### [DATA FOR THE TASK]
(* ===== verification/Serve.v ===== *)
(** * Serving a chain: the futures of one context answered in turn

    [waiting]: a world in which the chain of a context waits for one future.  [served]:
    the futures of one context become ready one after the other.  [serve_continue],
    [serve_read], [serve_error], [serve_restart] and [serve_finish] are the things an
    answer can do to a chain; the transaction files compose them.  [chain_world] is a concrete waiting
    world, for witnesses. *)

From S2P Require Import Prelude Kv Random Query Values Ctx Runtime Chain NewOrder Payment.
From S2P Require Import ReadTxns Tfb Handlers Invariant Entry Lifecycle.

(** The chain of the context at [a] waits for the future [op] with callback [cb]. *)
Record waiting (w : world) (a : nat) (c : ctx) (t q : nat) (ws : list write)
    (cb : callback) (op : fdb_op) : Prop := {
  wt_inv : inv None w;
  wt_at : chain_at w a c t q ws;
  wt_future : ∃ f, w_futures w !! f = Some (mk_fcb op cb a);
}.

(** The futures pending on [a] become ready one after the other with these answers. *)
Inductive served `{Env} `{RandR} (a : nat) : world → list answer → world → Prop :=
  | served_nil w : served a w [] w
  | served_cons w f p ans w1 anss w2 :
      w_futures w !! f = Some p → f_ctx p = a → step (EvFuture f ans) w = Ok ((), w1) →
      served a w1 anss w2 → served a w (ans :: anss) w2.

(** What stays of a world while a chain runs on: the answers and the commits so far. *)
Definition same_log (w w' : world) : Prop :=
  w_commits w' = w_commits w ∧ w_responses w' = w_responses w.

Section serving.
Context `{Env} `{RandR}.

Lemma served_app a w anss1 w1 anss2 w2 :
  served a w anss1 w1 → served a w1 anss2 w2 → served a w (anss1 ++ anss2) w2.
Proof. induction 1; [done|]. intros. eapply served_cons; eauto. Qed.

Lemma waiting_chain_ok w a c t q ws cb op :
  waiting w a c t q ws cb op → chain_ok cb t c op ws.
Proof.
  intros [Hinv Hat [f Hf]]. destruct (inv_chain _ _ Hinv f _ Hf) as
    (c' & t' & q' & ws' & Hat' & Hop & Hok); [done|]. cbn in *.
  destruct Hat as [E1 E2 _ E3 _], Hat' as [F1 F2 _ F3 _].
  assert (c' = c) as -> by congruence. assert (op_tr op = t) as E4 by congruence.
  rewrite <- Hop, E4 in F3, Hok. assert (ws' = ws) as -> by congruence. done.
Qed.

(** The world a callback starts in: what the answer's effect and the draws of the
    callback leave alone. *)
Record same_chains (w w1 : world) : Prop := {
  sc_heap : w_heap w1 = w_heap w;
  sc_futures : w_futures w1 = w_futures w;
  sc_reqs : w_reqs w1 = w_reqs w;
  sc_responses : w_responses w1 = w_responses w;
  sc_next : w_next w1 = w_next w;
}.

Lemma effect_same op ans w : same_chains w (future_effect op ans w).
Proof.
  split; destruct op; cbn; try done; try (by destruct (a_applied ans)); by destruct (_ =? 0).
Qed.

Lemma effect_commits op ans w :
  (∀ tr, op ≠ OpCommit tr) ∨ a_applied ans = false →
  w_commits (future_effect op ans w) = w_commits w.
Proof.
  intros Hop. destruct op as [| |tr|]; cbn; try done; [|by destruct (_ =? 0)].
  destruct Hop as [Hop| ->]; [by destruct (Hop tr)|done].
Qed.

(** One answer to a waiting chain, when its callback goes on. *)
Lemma serve_continue_log w w1 a c t q ws cb op ans timed c' ws' cb' op' :
  EnvOk → waiting w a c t q ws cb op → answer_ok op ans →
  run_callback cb ans a (future_effect op ans w) =
    exec_next a t q (NContinue timed c' ws' cb' op') w1 →
  same_chains w w1 → ctx_tr c' = Some t → ctx_req c' = Some q →
  ∃ w', served a w [ans] w' ∧ waiting w' a c' t q ws' cb' op' ∧
    (w_commits w' = w_commits w1 ∧ w_responses w' = w_responses w) ∧
    w_globals w' = w_globals w1.
Proof.
  intros HE [Hinv Hat [f Hf]] Hans Hrun [Sh Sf Sr Srp Sn] Ht' Hq'.
  set (w2 := upd_trs (<[t := ws']>)
    (upd_heap (<[a := c']>) (if timed then bump_tick w1 else w1))).
  assert (run_callback cb ans a (future_effect op ans w) = submit_or_fail op' cb' a (-1) w2)
    as Hsub by (rewrite Hrun; by destruct timed).
  destruct (submit_cases op' cb' a (-1) w2) as (w' & Hs & Hc & Hg & [(w3 & Hqu & ->)|[_ []]]); [|done].
  destruct (wp_future w f _ ans Hinv Hf Hans) as (? & _ & Hwp).
  assert (step (EvFuture f ans) w = Ok ((), upd_futures (delete f)
    (upd_futures (<[w_next w2 := mk_fcb op' cb' a]>) (bump_next w3)))) as Hstep.
  { cbn [step]. unfold future_callback. rewrite M_bind_run. cbn [gets]. rewrite Hf.
    rewrite M_bind_run. cbn [modify f_op f_cb f_ctx]. rewrite M_bind_run, Hsub, Hs. done. }
  unfold wp in Hwp. cbn [step] in Hstep. rewrite Hstep in Hwp.
  eexists. split; [eapply served_cons; [done|done|exact Hstep|apply served_nil]|].
  destruct Hqu as [Qh Qt Qf Qr Qrp _ Qn _ _ _].
  assert (w_next w2 = w_next w ∧ w_reqs w2 = w_reqs w ∧ w_responses w2 = w_responses w ∧
    w_commits w2 = w_commits w1 ∧ w_globals w2 = w_globals w1) as (En & Er & Erp & Ec & Eg)
    by (unfold w2; by destruct timed).
  assert ((f < w_next w2)%nat) as Hlt.
  { destruct (decide (w_next w <= f)%nat) as [Hle|Hle]; [|lia].
    destruct (inv_fresh _ _ Hinv f Hle) as (_ & _ & F & _). congruence. }
  destruct Hat as [Hh Ht Hq Hws Hl].
  split; [split; [done|..]|split; [split|]].
  - split; [| done | done | |]; cbn; rewrite ?Qh, ?Qt, ?Qr, ?Er; try done;
      apply lookup_insert_eq.
  - exists (w_next w2). cbn [w_futures upd_futures].
    rewrite lookup_delete_ne by lia. apply lookup_insert_eq.
  - cbn in *. congruence.
  - cbn. congruence.
  - cbn in *. congruence.
Qed.

Lemma serve_continue w w1 a c t q ws cb op ans timed c' ws' cb' op' :
  EnvOk → waiting w a c t q ws cb op → answer_ok op ans →
  run_callback cb ans a (future_effect op ans w) =
    exec_next a t q (NContinue timed c' ws' cb' op') w1 →
  same_chains w w1 → w_commits w1 = w_commits w →
  ctx_tr c' = Some t → ctx_req c' = Some q →
  ∃ w', served a w [ans] w' ∧ waiting w' a c' t q ws' cb' op' ∧ same_log w w' ∧
    w_globals w' = w_globals w1.
Proof.
  intros HE Hw Hans Hrun Hsame Hcom Ht' Hq'.
  destruct (serve_continue_log w w1 a c t q ws cb op ans timed c' ws' cb' op')
    as (w' & ? & ? & [Hc Hr] & ?); try done.
  exists w'. split_and!; try done. by split; [rewrite Hc|].
Qed.

(** A read that finds its row. *)
Lemma serve_read w a c t q ws cb tr key v timed c' ws' cb' op' :
  EnvOk → waiting w a c t q ws cb (OpGet tr key) →
  run_callback cb (ans_value v) a w = exec_next a t q (NContinue timed c' ws' cb' op') w →
  ctx_tr c' = Some t → ctx_req c' = Some q →
  ∃ w', served a w [ans_value v] w' ∧ waiting w' a c' t q ws' cb' op' ∧ same_log w w'.
Proof.
  intros HE Hw Hrun Ht Hq.
  destruct (serve_continue w w a c t q ws cb (OpGet tr key) (ans_value v) timed c' ws' cb' op')
    as (w' & ? & ? & ? & _); try done. by exists w'.
Qed.

(** What an answer adds to the commits. *)
Definition committed (op : fdb_op) (ans : answer) (ws : list write) : list (list write) :=
  match op with OpCommit _ => if a_applied ans then [ws] else [] | _ => [] end.

Lemma committed_effect w a c t q op ans ws :
  chain_at w a c t q ws → op_tr op = t →
  w_commits (future_effect op ans w) = w_commits w ++ committed op ans ws.
Proof.
  intros [_ _ _ Hws _] <-. unfold future_effect, committed.
  destruct op; cbn in *; rewrite ?app_nil_r; try done.
  - destruct (a_applied ans); [by rewrite Hws|by rewrite app_nil_r].
  - by destruct (a_error ans =? 0).
Qed.

Lemma chain_at_effect w a c t q ws op ans :
  chain_at w a c t q ws → op_tr op = t →
  chain_at (future_effect op ans w) a c t q (effect_ws op ans ws).
Proof.
  intros [H1 H2 H3 H4 H5] Hop. split; try done; destruct op; cbn in *; try done;
    try (by destruct (a_applied ans)); destruct (a_error ans =? 0); try done.
  subst t. cbn. by rewrite lookup_alter_eq, H4.
Qed.

(** An answer whose callback asks whether it may retry. *)
Lemma serve_error w a c t q ws cb cb1 op e :
  EnvOk → waiting w a c t q ws cb op → a_error e ≠ 0 →
  (∀ w', chain_at w' a c t q ws → run_callback cb e a w' =
     exec_next a t q (NContinue false c ws cb1 (OpOnError t (a_error e))) w') →
  ∃ w', served a w [e] w' ∧ waiting w' a c t q ws cb1 (OpOnError t (a_error e)) ∧
    w_commits w' = w_commits w ++ committed op e ws ∧ w_responses w' = w_responses w.
Proof.
  intros HE Hw Herr Hrun. pose proof (wt_at _ _ _ _ _ _ _ _ Hw) as Hat.
  pose proof (chain_ok_op_tr _ _ _ _ _ (waiting_chain_ok _ _ _ _ _ _ _ _ Hw)) as Hop.
  pose proof (chain_at_effect w a c t q ws op e Hat Hop) as Hat'.
  assert (effect_ws op e ws = ws) as Ews.
  { destruct op; cbn; try done. by rewrite (proj2 (Z.eqb_neq _ _) Herr). }
  rewrite Ews in Hat'.
  destruct (serve_continue_log w (future_effect op e w) a c t q ws cb op e false c ws cb1
    (OpOnError t (a_error e))) as (w1 & Hs & Hw1 & [Hc Hr] & _); try done.
  - by intros ?.
  - by apply Hrun.
  - apply effect_same.
  - apply Hat.
  - apply Hat.
  - exists w1. split_and!; try done. rewrite Hc. by eapply committed_effect.
Qed.

(** The retry is allowed: the chain starts over with an empty transaction. *)
Lemma serve_restart w a c t q ws cb1 cb2 op2 err r c2 :
  EnvOk → waiting w a c t q ws cb1 (OpOnError t err) → a_error r = 0 →
  (∀ w', chain_at w' a c t q [] → run_callback cb1 r a w' =
     exec_next a t q (NContinue false c2 [] cb2 op2) w') →
  ctx_tr c2 = Some t → ctx_req c2 = Some q →
  ∃ w', served a w [r] w' ∧ waiting w' a c2 t q [] cb2 op2 ∧ same_log w w'.
Proof.
  intros HE Hw Hr Hrun Ht2 Hq2. pose proof (wt_at _ _ _ _ _ _ _ _ Hw) as Hat.
  destruct (serve_continue w (future_effect (OpOnError t err) r w) a c t q ws cb1
    (OpOnError t err) r false c2 [] cb2 op2) as (w2 & Hs2 & Hw2 & Hlog & _); try done.
  - apply Hrun. pose proof (chain_at_effect w a c t q ws (OpOnError t err) r Hat eq_refl) as H1.
    cbn [effect_ws] in H1. by rewrite Hr in H1.
  - apply effect_same.
  - apply effect_commits. by left.
  - by exists w2.
Qed.

(** An [on_error] that allows a retry. *)
Definition ans_retry : answer := ans_absent.

(** One answer to a waiting chain, when its callback ends it. *)
Lemma serve_finish w a c t q ws cb op ans r :
  (in_json r = true → ¬ yajl_fails) → waiting w a c t q ws cb op → answer_ok op ans →
  run_callback cb ans a (future_effect op ans w) =
    exec_next a t q (NFinish r) (future_effect op ans w) →
  ∃ w', served a w [ans] w' ∧ inv None w' ∧ w_heap w' !! a = None ∧ w_trs w' !! t = None ∧
    w_responses w' = w_responses w ++ [(q, r)] ∧
    w_commits w' = w_commits (future_effect op ans w).
Proof.
  intros Hy [Hinv Hat [f Hf]] Hans Hrun.
  destruct (wp_future w f _ ans Hinv Hf Hans) as (? & _ & Hwp).
  set (w1 := future_effect op ans w) in *.
  destruct (exec_finish_cases a t q r w1) as [(_ & Hr & Hy')|(w2 & Hfin & Hqu & Hcm & _)];
    [by destruct (Hy Hr)|]. rewrite Hfin in Hrun. destruct Hqu as [_ _ _ _ Qrp _ _ _ _ _].
  assert (step (EvFuture f ans) w = Ok ((), upd_futures (delete f) (upd_heap (delete a)
    (upd_trs (delete t) (add_response (q, r) (upd_reqs (.∖ {[q]}) w2)))))) as Hstep.
  { cbn [step]. unfold future_callback. rewrite M_bind_run. cbn [gets]. rewrite Hf.
    rewrite M_bind_run. cbn [modify f_op f_cb f_ctx]. fold w1. rewrite M_bind_run, Hrun. done. }
  unfold wp in Hwp. cbn [step] in Hstep. rewrite Hstep in Hwp.
  eexists. split; [eapply served_cons; [done|done|exact Hstep|apply served_nil]|].
  split; [done|]. cbn. rewrite !lookup_delete_eq, Qrp, Hcm. split_and!; try done.
  unfold w1. destruct op; cbn; try done; [by destruct (a_applied ans)|by destruct (a_error ans =? 0)].
Qed.
End serving.

(** ** A concrete waiting world *)

Lemma env_ok_ok now : @EnvOk (env_ok now).
Proof. by split. Qed.

(** Request 1 is served by the context at address 2 with transaction 3: it waits for
    future 4. *)
Definition chain_world (c : ctx) (cb : callback) (op : fdb_op) : world :=
  mk_world {[2%nat := c]} {[3%nat := []]} {[4%nat := mk_fcb op cb 2]} {[1%nat]} [] []
    {[0%nat := mk_thread_state true 1 0]}
    (mk_globals (Some 0%nat) 7 (Some 0%nat) (Some 7) [] true) 5 0.

Lemma chain_world_waiting c cb op :
  ctx_tr c = Some 3%nat → ctx_req c = Some 1%nat → chain_ok cb 3 c op [] →
  waiting (chain_world c cb op) 2 c 3 1 [] cb op.
Proof.
  intros Ht Hq Hok.
  assert (∀ a d, w_heap (chain_world c cb op) !! a = Some d → a = 2%nat ∧ d = c) as Hheap
    by (by intros a d Hd; cbn in Hd; apply lookup_singleton_Some in Hd as [<- <-]).
  assert (∀ f p, w_futures (chain_world c cb op) !! f = Some p →
    f = 4%nat ∧ p = mk_fcb op cb 2) as Hfut
    by (by intros f p Hp; cbn in Hp; apply lookup_singleton_Some in Hp as [<- <-]).
  assert (chain_at (chain_world c cb op) 2 c 3 1 []) as Hat.
  { split; try done; cbn; set_solver. }
  split; [|done|by exists 4%nat].
  split.
  - intros f p [-> ->]%Hfut _. exists c, 3%nat, 1%nat, [].
    split_and!; [done|by eapply chain_ok_op_tr|done].
  - intros f1 f2 p1 p2 [-> _]%Hfut [-> _]%Hfut. done.
  - intros a1 a2 c1 c2 t0 [-> _]%Hheap [-> _]%Hheap. done.
  - intros a1 a2 c1 c2 q0 [-> _]%Hheap [-> _]%Hheap. done.
  - intros a d i [-> ->]%Hheap. rewrite Ht, Hq. intros [|]; simplify_eq; cbn; lia.
  - intros i Hi. cbn in *. rewrite !lookup_singleton_ne by lia.
    split_and!; try done; set_solver by lia.
  - cbn. constructor.
  - cbn. set_solver.
  - by eexists.
  - exists 0%nat, (mk_thread_state true 1 0). done.
Qed.

(** A one-line order of warehouse 1, district 3, with the district's answer pending. *)
Definition sample_order : new_order_ctx_t :=
  mk_new_order_ctx (Some 3%nat) (Some 1%nat) (Some 0%nat) 9 1 3 42 1
    (<[0%nat := 1]> (replicate 15 0)) (<[0%nat := 500]> (replicate 15 0))
    (<[0%nat := 5]> (replicate 15 0)) true 0 0 0 0 (replicate 15 0) (replicate 15 0) 0 false.
Definition sample_order_op : fdb_op := OpGet 3 (enc_key (RDistrict 1 3)).
Definition sample_order_world : world :=
  chain_world (CtxNewOrder sample_order) NoOnDistrictRead sample_order_op.

Definition sample_district : district_val_t :=
  mk_district_val (zero_chars 10) (zero_chars 20) (zero_chars 20) (zero_chars 20)
    (zero_chars 2) (zero_chars 9) 17 3000000 3001.
Definition sample_customer : customer_val_t := payment_customer (-1000) 1000 1.
Definition sample_stock : stock_val_t :=
  mk_stock_val 12 (zero_chars 240) 0 0 0 (zero_chars 50).

Lemma sample_order_ok : no_ctx_ok sample_order.
Proof. by split; cbn; try done; forall_list. Qed.

Lemma sample_order_waiting :
  waiting sample_order_world 2 (CtxNewOrder sample_order) 3 1 [] NoOnDistrictRead
    sample_order_op.
Proof. apply chain_world_waiting; [done|done|]. split; [apply sample_order_ok|done]. Qed.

### [PROMPT]
Restate word for word the entries above from the line with "split_and!; [done|by eapply" through the line with "Definition sample_order_op : fdb_op", inclusive, leaving out everything else.

### [RESPONSE]
    split_and!; [done|by eapply chain_ok_op_tr|done].
  - intros f1 f2 p1 p2 [-> _]%Hfut [-> _]%Hfut. done.
  - intros a1 a2 c1 c2 t0 [-> _]%Hheap [-> _]%Hheap. done.
  - intros a1 a2 c1 c2 q0 [-> _]%Hheap [-> _]%Hheap. done.
  - intros a d i [-> ->]%Hheap. rewrite Ht, Hq. intros [|]; simplify_eq; cbn; lia.
  - intros i Hi. cbn in *. rewrite !lookup_singleton_ne by lia.
    split_and!; try done; set_solver by lia.
  - cbn. constructor.
  - cbn. set_solver.
  - by eexists.
  - exists 0%nat, (mk_thread_state true 1 0). done.
Qed.

(** A one-line order of warehouse 1, district 3, with the district's answer pending. *)
Definition sample_order : new_order_ctx_t :=
  mk_new_order_ctx (Some 3%nat) (Some 1%nat) (Some 0%nat) 9 1 3 42 1
    (<[0%nat := 1]> (replicate 15 0)) (<[0%nat := 500]> (replicate 15 0))
    (<[0%nat := 5]> (replicate 15 0)) true 0 0 0 0 (replicate 15 0) (replicate 15 0) 0 false.
Definition sample_order_op : fdb_op := OpGet 3 (enc_key (RDistrict 1 3)).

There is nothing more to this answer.